Some of these — proximity, say, or bonding over a shared environment — seem self-evident. How, after all, can one establish rapport (short of "Some Enchanted Evening") without opportunity? But cute catchphrases aside, the others — things like "vulnerability" and "similarity" — are more opaque. We're drawn to others like us, goes the thinking, and creating further similarity (see: bonding over a plane delay) increases our sense of mirroring. Vulnerability, meanwhile, simply means opening up to another person, albeit not in a creepy and oversharing way. Oh, and beer goggles off: "true resonance has to happen when you're sober - that's when you know you've really got a click."

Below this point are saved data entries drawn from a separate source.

(* ===== verification/ErrState.v ===== *)
(** * ErrState

    The computations of the job handlers: a state, a result and an error.  The
    handlers of the worker run statements on the database, call the object store
    and stop at the first error; [M S A] is that, for a state [S].  The triples
    below specify a computation by a precondition, a postcondition for its result
    and one for its error, as in a Hoare logic. *)
From S2P Require Import Prelude JobRuns.
Local Open Scope Z_scope.

(** An error the code returns, or a loop of the model that was given too little
    fuel (see the termination theorems). *)
Inductive run_error := Failure (e : store_error) | OutOfFuel.

Definition M (S A : Type) : Type := S -> result run_error A * S.

#[export] Instance M_ret S : MRet (M S) := fun A a s => (Ok a, s).
#[export] Instance M_bind S : MBind (M S) := fun A B f m s =>
  match m s with
  | (Ok a, s') => f a s'
  | (Err e, s') => (Err e, s')
  end.

(** A computation given as a function of the state. *)
Definition action {S A} (f : S -> result run_error A * S) : M S A := f.
Definition fail {S A} (e : run_error) : M S A := fun s => (Err e, s).
Definition fail_with {S A} (message : string) : M S A := fail (Failure (Errorf message)).
Definition gets {S A} (f : S -> A) : M S A := fun s => (Ok (f s), s).
Definition puts {S} (f : S -> S) : M S unit := fun s => (Ok tt, f s).
Definition of_result {S A} (r : result store_error A) : M S A := fun s =>
  match r with Ok a => (Ok a, s) | Err e => (Err (Failure e), s) end.

(** [for _, x := range xs { if err := f(x); err != nil { return err } }]. *)
Fixpoint for_each {S A} (f : A -> M S unit) (xs : list A) : M S unit :=
  match xs with
  | [] => mret tt
  | x :: xs => _ ← f x; for_each f xs
  end.

(** The same with a local variable that the body updates. *)
Fixpoint for_acc {S A B} (f : B -> A -> M S B) (acc : B) (xs : list A) : M S B :=
  match xs with
  | [] => mret acc
  | x :: xs => acc ← f acc x; for_acc f acc xs
  end.

(** ** Triples *)

Definition post {S A} (Q : A -> S -> Prop) (F : run_error -> S -> Prop) (r : result run_error A * S) : Prop :=
  match r with
  | (Ok a, s) => Q a s
  | (Err e, s) => F e s
  end.

Definition triple {S A} (P : S -> Prop) (m : M S A) (Q : A -> S -> Prop) (F : run_error -> S -> Prop) : Prop :=
  forall s, P s -> post Q F (m s).

Section Triples.
Context {S : Type}.
Implicit Types (P : S -> Prop) (F : run_error -> S -> Prop).

Lemma triple_ret {A} (a : A) Q F : triple (Q a) (mret a) Q F.
Proof. intros s Hs. exact Hs. Qed.

Lemma triple_fail {A} e (Q : A -> S -> Prop) F : triple (F e) (fail e) Q F.
Proof. intros s Hs. exact Hs. Qed.

Lemma triple_bind {A B} P (m : M S A) (f : A -> M S B) R Q F :
  triple P m R F -> (forall a, triple (R a) (f a) Q F) -> triple P (m ≫= f) Q F.
Proof.
  intros Hm Hf s Hs. specialize (Hm s Hs). unfold mbind, M_bind.
  destruct (m s) as [[a|e] s']; [|exact Hm]. exact (Hf a s' Hm).
Qed.

Lemma triple_pre {A} P P' (m : M S A) Q F :
  (forall s, P s -> P' s) -> triple P' m Q F -> triple P m Q F.
Proof. intros HP Hm s Hs. apply Hm, HP, Hs. Qed.

Lemma triple_post {A} P (m : M S A) Q Q' F F' :
  triple P m Q F -> (forall a s, Q a s -> Q' a s) -> (forall e s, F e s -> F' e s) -> triple P m Q' F'.
Proof.
  intros Hm HQ HF s Hs. specialize (Hm s Hs). destruct (m s) as [[a|e] s']; cbn in *; auto.
Qed.

Lemma triple_prop {A} (p : Prop) P (m : M S A) Q F :
  (p -> triple P m Q F) -> triple (fun s => p /\ P s) m Q F.
Proof. intros Hm s [Hp Hs]. by apply Hm. Qed.

Lemma triple_exists {A X} (P : X -> S -> Prop) (m : M S A) Q F :
  (forall x, triple (P x) m Q F) -> triple (fun s => exists x, P x s) m Q F.
Proof. intros Hm s [x Hs]. by apply (Hm x). Qed.

(** A computation that keeps a predicate of the state, whatever it returns. *)
Definition keeps (I : S -> Prop) {A} (m : M S A) : Prop := triple I m (fun _ => I) (fun _ => I).

Lemma keeps_mret I {A} (a : A) : keeps I (mret a).
Proof. exact (triple_ret a (fun _ => I) (fun _ => I)). Qed.

Lemma keeps_fail I {A} e : keeps I (fail (A := A) e).
Proof. apply (triple_fail (A:=A) e (fun _ => I) (fun _ => I)). Qed.

Lemma keeps_mbind I {A B} (m : M S A) (f : A -> M S B) :
  keeps I m -> (forall a, keeps I (f a)) -> keeps I (m ≫= f).
Proof. intros Hm Hf. eapply triple_bind; [exact Hm|exact Hf]. Qed.

Lemma keeps_for_each I {A} (f : A -> M S unit) xs : (forall x, x ∈ xs -> keeps I (f x)) -> keeps I (for_each f xs).
Proof.
  induction xs as [|x xs IH]; intros H; cbn; [apply keeps_mret|].
  apply keeps_mbind; [apply H; left|intros _; apply IH]. intros y Hy. apply H. by right.
Qed.

Lemma keeps_for_acc I {A B} (f : B -> A -> M S B) xs :
  (forall acc x, x ∈ xs -> keeps I (f acc x)) -> forall acc, keeps I (for_acc f acc xs).
Proof.
  induction xs as [|x xs IH]; intros H acc; cbn; [apply keeps_mret|].
  apply keeps_mbind; [apply H; left|intros acc'; apply IH]. intros acc0 y Hy. apply H. by right.
Qed.

Lemma keeps_of_result I {A} (r : result store_error A) : keeps I (of_result r).
Proof. intros s Hs. by destruct r. Qed.

(** The rule of a loop: an invariant of the elements already visited. *)
Lemma triple_for_acc {A B} (I : list A -> B -> S -> Prop) F (f : B -> A -> M S B) xs :
  (forall pre x suf acc, xs = pre ++ x :: suf -> triple (I pre acc) (f acc x) (fun acc' => I (pre ++ [x]) acc') F) ->
  forall acc, triple (I [] acc) (for_acc f acc xs) (fun acc' => I xs acc') F.
Proof.
  intros Hf acc. cut (forall pre suf acc, xs = pre ++ suf ->
    triple (I pre acc) (for_acc f acc suf) (fun acc' => I xs acc') F); [intros H; by apply (H [])|].
  clear acc. intros pre suf. revert pre. induction suf as [|x suf IH]; intros pre acc E; cbn.
  - rewrite E, app_nil_r. intros s Hs. exact Hs.
  - eapply triple_bind; [by apply Hf with suf|]. intros acc'. apply IH. by rewrite <- app_assoc.
Qed.

Lemma triple_for_each {A} (I : list A -> S -> Prop) F (f : A -> M S unit) xs :
  (forall pre x suf, xs = pre ++ x :: suf -> triple (I pre) (f x) (fun _ => I (pre ++ [x])) F) ->
  triple (I []) (for_each f xs) (fun _ => I xs) F.
Proof.
  intros Hf. cut (forall pre suf, xs = pre ++ suf -> triple (I pre) (for_each f suf) (fun _ => I xs) F);
    [intros H; by apply (H [])|].
  intros pre suf. revert pre. induction suf as [|x suf IH]; intros pre E; cbn.
  - rewrite E, app_nil_r. intros s Hs. exact Hs.
  - eapply triple_bind; [by apply Hf with suf|]. intros ?. apply IH. by rewrite <- app_assoc.
Qed.
End Triples.

(** The result of a computation that satisfies a triple. *)
Lemma triple_Ok {S A} P (m : M S A) Q F s a s' : triple P m Q F -> P s -> m s = (Ok a, s') -> Q a s'.
Proof. intros Hm Hs E. specialize (Hm s Hs). by rewrite E in Hm. Qed.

But does isolating these factors actually help one "click" with another person? After all, when does luck — that delay, the opportunity — or simply the basic social skills that tell someone when to open up? And all these factors seem less about the other person than the way we see ourselves reflected back, and the way we feel as a result. The Daily Mail</em> helpfully gives us a sidebar of the "Secrets of Instant Rapport" — but is this intended to be instructional, or merely instructive? What we're talking about, after all, is essentially early impressions. And while one can control these to a degree (Chemistry.com has made a mint doing just that) the rest is still up to you — and, whatever the "clicking" gods may say, to serendipity.
For those without the time or inclination for the book, here's the crib sheet:
THE SECRETS OF INSTANT RAPPORT
There's power in vulnerability. Our willingness to risk being vulnerable can deepen the quality of our relationships and make us more likely to connect with others.
A few feet make a big difference. even the smallest physical distances that separate us from others play a major role in determining who we're most likely to hit it off with.
Resonance begets resonance. Flow — the experience of being in the zone — help us to create resonance, a quality that can draw others to us.
Similarity counts. The more we can accentuate the similarities we have with someone else, the more likely we are to hit it off with that person.
The environment can help foster intimacy. Overcoming challenges or adversity together can help to stimulate or encourage clicking, as can being part of a shared, defined community.
You heard it here — and if you can apply "flow" and "resonance" to the next "opportunity," well, just wait for the "click." In all seriousness, if you read through the list, you probably will identify some of the process of "clicking" with someone. But you'll also remember the sense of spontaneous discovery. And identifiable as the process may be, that intangible's pretty valuable too.